▸ Task to carry out:
Restate word for word each line of the data, starting at the one containing "(kw : option" and running through the last.

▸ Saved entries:
(** X12.  The crops are aligned with the box: the pixel that lies the kernel
    size plus (i, j) away from the corner of the left crop is the left
    image's pixel at the box's min corner plus (i, j), and in the right crop
    it is the right image's pixel a further search-range minimum away; the
    default pixel stands in outside the images. *)
Theorem crops_are_aligned (cv : CorrelatorView) (bbox : BBox2i) (i j : Z) :
  0 <= vx (m_kernel_size cv) + i < width (fst (crop_bboxes cv bbox)) ->
  0 <= vy (m_kernel_size cv) + j < height (fst (crop_bboxes cv bbox)) ->
  iv_atZ (cropped_left_image cv bbox)
         (vx (m_kernel_size cv) + i) (vy (m_kernel_size cv) + j)
  = Some (default pixel_default
            (view_read (m_left_image cv)
               (to_int32 (vx (bmin bbox) + i)) (to_int32 (vy (bmin bbox) + j))))
  /\ iv_atZ (cropped_right_image cv bbox)
            (vx (m_kernel_size cv) + i) (vy (m_kernel_size cv) + j)
     = Some (default pixel_default
               (view_read (m_right_image cv)
                  (to_int32 (vx (bmin bbox) + vx (bmin (m_search_range cv)) + i))
                  (to_int32 (vy (bmin bbox) + vy (bmin (m_search_range cv)) + j)))).
Proof.
  intros Hi Hj.
  destruct (crops_have_equal_extent cv bbox) as (Hw & Hh & _).
  split.
  - unfold cropped_left_image. rewrite crop_edge_extended_at by assumption.
    rewrite crop_bboxes_pad; simpl. unfold search_bboxes; simpl.
    rewrite !to_int32_add_l. do 3 f_equal; f_equal; lia.
  - unfold cropped_right_image.
    rewrite crop_edge_extended_at by (rewrite <- ?Hw, <- ?Hh; assumption).
    rewrite crop_bboxes_pad; simpl. unfold search_bboxes; simpl.
    rewrite !to_int32_shift_back. reflexivity.
Qed.

(** X13.  What [rasterize] writes at (i, j) of the destination is the pixel of
    the adjusted disparity tile the kernel size plus (i, j) away from the
    tile's corner, wherever the box lies. *)
Theorem rasterize_window (cv : CorrelatorView) (bbox : BBox2i) (log : Log) (i j : Z) :
  0 <= i < width bbox -> 0 <= j < height bbox ->
  iv_atZ (fst (rasterize cv bbox log)) i j
  = Some (iv_atZ (adjust_disparities (m_search_range cv) (correlated cv bbox))
                 (to_int32 (vx (m_kernel_size cv) + i))
                 (to_int32 (vy (m_kernel_size cv) + j))).
Proof.
  intros Hi Hj.
  assert (Hr : fst (rasterize cv bbox log)
               = materialize (crop_pixel (crop_at (fst (prerasterize cv bbox log))) bbox)
                             (width bbox) (height bbox)) by reflexivity.
  rewrite Hr, iv_atZ_materialize by assumption.
  rewrite prerasterize_value.
  unfold crop_pixel, crop_at, CropView_new, result_bbox; simpl.
  rewrite !to_int32_add_l, !to_int32_add_r. do 2 f_equal; f_equal; lia.
Qed.

(** X14.  The adjustment never changes which pixels are missing, nor the extent
    of the tile. *)
Theorem adjustment_keeps_missing (range : BBox2i)
    (disparity_map : ImageView PixelDisparity) (u v' : nat) :
  missing <$> iv_at (adjust_disparities range disparity_map) u v'
  = missing <$> iv_at disparity_map u v'
  /\ iv_cols (adjust_disparities range disparity_map) = iv_cols disparity_map
  /\ iv_rows (adjust_disparities range disparity_map) = iv_rows disparity_map.
Proof.
  destruct (adjust_disparities_lookup range disparity_map u v') as (Hc & Hr & Hat).
  split; [|auto]. rewrite Hat. case_decide; [|reflexivity].
  destruct (iv_at disparity_map u v') as [px|]; [|reflexivity]. simpl.
  unfold adjusted. destruct (missing px) eqn:Hm; simpl; rewrite ?Hm; reflexivity.
Qed.

(** X15.  A constructed view reports the extent of both of its images, whose
    channel and plane counts are one, and the setters keep that. *)
Theorem constructed_view_extent (left_image right_image : ImageViewRef)
    (preproc_func : PreProcFuncT) (cv : CorrelatorView)
    (size : Vector2i) (range : BBox2i) (prefix : string) :
  CorrelatorView_new left_image right_image preproc_func = Ok cv ->
  let cv' := set_debug_mode (set_search_range (set_kernel_size cv size) range) prefix in
  cols cv' = ref_cols left_image /\ cols cv' = ref_cols right_image
  /\ rows cv' = ref_rows left_image /\ rows cv' = ref_rows right_image
  /\ ref_planes left_image = planes cv' /\ ref_planes right_image = planes cv'
  /\ ref_channels left_image = 1 /\ ref_channels right_image = 1.
Proof.
  unfold CorrelatorView_new, VW_ASSERT, vw_throw, rbind.
  destruct ((ref_cols left_image =? ref_cols right_image)
            && (ref_rows left_image =? ref_rows right_image)) eqn:Hdim;
    [|discriminate].
  destruct ((ref_channels left_image =? 1) && (ref_planes left_image =? 1)
            && (ref_channels right_image =? 1) && (ref_planes right_image =? 1))
    eqn:Hch; [|discriminate].
  intros [= <-]. cbv zeta. unfold cols, rows, planes; simpl.
  rewrite !andb_true_iff, !Z.eqb_eq in Hdim, Hch. intuition lia.
Qed.

End CorrelatorView.

Arguments mkImageViewRef {PixelT}.
Arguments ref_cols {PixelT}.
Arguments ref_rows {PixelT}.
Arguments ref_planes {PixelT}.
Arguments ref_channels {PixelT}.
Arguments ref_pixel {PixelT}.
Arguments view_read {PixelT}.
Arguments mismatch {PixelT}.
Arguments mkPixelDisparity {float}.
Arguments h {float}.
Arguments v {float}.
Arguments missing {float}.
Arguments crop_child {float}.
Arguments crop_cols {float}.
Arguments crop_rows {float}.
Arguments crop_at {float}.
Arguments mkCorrelatorView {PixelT float PreProcFuncT}.
Arguments m_left_image {PixelT float PreProcFuncT}.
Arguments m_right_image {PixelT float PreProcFuncT}.
Arguments m_search_range {PixelT float PreProcFuncT}.
Arguments m_kernel_size {PixelT float PreProcFuncT}.
Arguments set_search_range {PixelT float PreProcFuncT}.
Arguments set_kernel_size {PixelT float PreProcFuncT}.
Arguments search_range {PixelT float PreProcFuncT}.
Arguments kernel_size {PixelT float PreProcFuncT}.
Arguments search_bboxes {PixelT float PreProcFuncT}.
Arguments crop_bboxes {PixelT float PreProcFuncT}.

(** *** A small instance

    Integer pixels, rationals for [float] and [double], no preprocessing,
    and a stand-in for the correlator that pairs the two tiles pixel by
    pixel and marks a pixel missing where the tiles agree. *)

Definition pairing_correlate (c : PyramidCorrelator Q) (left right : ImageView Z)
    (preproc : unit) : ImageView (PixelDisparity Q) :=
  mkImageView (iv_cols left) (iv_rows left)
    (zip_with (zip_with (fun a b => mkPixelDisparity (inject_Z a) (inject_Z b) (a =? b)))
       (iv_data left) (iv_data right)).
(** X2.  Either every scanned row starts with a blank and the result is row 0
    with maximum 0, or the row returned starts with a non-blank cell, its
    count is the maximum tracked, and every scanned row above it is
    strictly narrower. *)
Theorem returned_row_beats_rows_above (v : variant) (rows : grid) (max_rows : Z)
    (kw : option (list string)) :
  let res := header_scan v rows max_rows kw in
  (res = mk_scan 0 0 false
   /\ forall r, r ∈ scanned v max_rows rows -> consecutive_count v r = 0)
  \/ (exists r,
        scanned v max_rows rows !! header_row res = Some r
        /\ consecutive_count v r = max_consecutive res
        /\ 0 < consecutive_count v r
        /\ forall j r', j < header_row res ->
             scanned v max_rows rows !! j = Some r' ->
             consecutive_count v r' < consecutive_count v r).
Proof.
  intros res. subst res. rewrite header_scan_scan.
  destruct (scan_candidate (consecutive_count v) (keywords_present v kw)
              (scanned v max_rows rows) 0 0 0) as [[-> Hall]|(n & r & Hh & Hn & Hc & Hm & He)].
  - left. split; [done|]. intros r Hr. specialize (Hall r Hr). lia.
  - right. exists r. simpl in Hh. rewrite Hh. done.
Qed.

▸ Task result:
    (kw : option (list string)) :
  let res := header_scan v rows max_rows kw in
  (res = mk_scan 0 0 false
   /\ forall r, r ∈ scanned v max_rows rows -> consecutive_count v r = 0)
  \/ (exists r,
        scanned v max_rows rows !! header_row res = Some r
        /\ consecutive_count v r = max_consecutive res
        /\ 0 < consecutive_count v r
        /\ forall j r', j < header_row res ->
             scanned v max_rows rows !! j = Some r' ->
             consecutive_count v r' < consecutive_count v r).
Proof.
  intros res. subst res. rewrite header_scan_scan.
  destruct (scan_candidate (consecutive_count v) (keywords_present v kw)
              (scanned v max_rows rows) 0 0 0) as [[-> Hall]|(n & r & Hh & Hn & Hc & Hm & He)].
  - left. split; [done|]. intros r Hr. specialize (Hall r Hr). lia.
  - right. exists r. simpl in Hh. rewrite Hh. done.
Qed.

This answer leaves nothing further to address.